The answer should hold only the line with "(* internal/operatoridentity/model.go:73-80 ValidateStatus" and each line after it through the last line of the material, exactly.

===== The data

(* ===== verification/Identity.v ===== *)
(** * Operator identities (internal/operatoridentity) *)

From S2P Require Import Prelude GoStrings Fault.

Abbreviation Role := string (only parsing).
Abbreviation Status := string (only parsing).

(* internal/operatoridentity/model.go:16-16 RoleAdmin *)
Definition RoleAdmin : Role := "admin".
(* internal/operatoridentity/model.go:17-17 RoleOperator *)
Definition RoleOperator : Role := "operator".
(* internal/operatoridentity/model.go:19-19 StatusPendingReview *)
Definition StatusPendingReview : Status := "pending_review".
(* internal/operatoridentity/model.go:20-20 StatusEnrollmentRequired *)
Definition StatusEnrollmentRequired : Status := "enrollment_required".
(* internal/operatoridentity/model.go:21-21 StatusActive *)
Definition StatusActive : Status := "active".
(* internal/operatoridentity/model.go:22-22 StatusBlocked *)
Definition StatusBlocked : Status := "blocked".

(** The WebAuthn credentials of a user are kept by the store; a credential is
    its identifier and its serialised payload. *)
(* internal/operatoridentity/model.go:25-39 User *)
Record User := mkUser {
  ID : string;
  Provider : string;
  Subject : string;
  DisplayName : string;
  Email : string;
  u_Role : Role;
  u_Status : Status;
  WebAuthnHandle : string;
  CreatedAt : time;
  UpdatedAt : time;
  ApprovedAt : time;
  ApprovedBy : string }.

(* internal/operatoridentity/model.go:47-52 User.WebAuthnName *)
Definition WebAuthnName (u : User) : string :=
  if negb (TrimSpace (DisplayName u) =? "")%string then TrimSpace (DisplayName u) else Subject u.

(* internal/operatoridentity/model.go:64-71 ValidateRole *)
Definition ValidateRole (role : Role) : result unit :=
  fail_if (negb ((role =? RoleAdmin)%string || (role =? RoleOperator)%string)) (Plain "operator role is invalid").

(* internal/operatoridentity/model.go:73-80 ValidateStatus *)
Definition ValidateStatus (status : Status) : result unit :=
  fail_if (negb ((status =? StatusPendingReview)%string || (status =? StatusEnrollmentRequired)%string
                 || (status =? StatusActive)%string || (status =? StatusBlocked)%string))
    (Plain "operator user status is invalid").

(* internal/operatoridentity/model.go:82-99 ValidateExternalIdentity *)
Definition ValidateExternalIdentity (provider subject : string) : result unit :=
  let provider := TrimSpace provider in
  let subject := TrimSpace subject in
  _ ← fail_if ((provider =? "")%string || (64 <? len provider)%Z) (Plain "operator identity provider is invalid");
  _ ← fail_if ((subject =? "")%string || (128 <? len subject)%Z) (Plain "operator identity subject is invalid");
  fail_if (has_ascii_control provider || has_ascii_control subject)
    (Plain "operator identity contains control characters").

==========

▶ The answer
(* internal/operatoridentity/model.go:73-80 ValidateStatus *)
Definition ValidateStatus (status : Status) : result unit :=
  fail_if (negb ((status =? StatusPendingReview)%string || (status =? StatusEnrollmentRequired)%string
                 || (status =? StatusActive)%string || (status =? StatusBlocked)%string))
    (Plain "operator user status is invalid").

(* internal/operatoridentity/model.go:82-99 ValidateExternalIdentity *)
Definition ValidateExternalIdentity (provider subject : string) : result unit :=
  let provider := TrimSpace provider in
  let subject := TrimSpace subject in
  _ ← fail_if ((provider =? "")%string || (64 <? len provider)%Z) (Plain "operator identity provider is invalid");
  _ ← fail_if ((subject =? "")%string || (128 <? len subject)%Z) (Plain "operator identity subject is invalid");
  fail_if (has_ascii_control provider || has_ascii_control subject)
    (Plain "operator identity contains control characters").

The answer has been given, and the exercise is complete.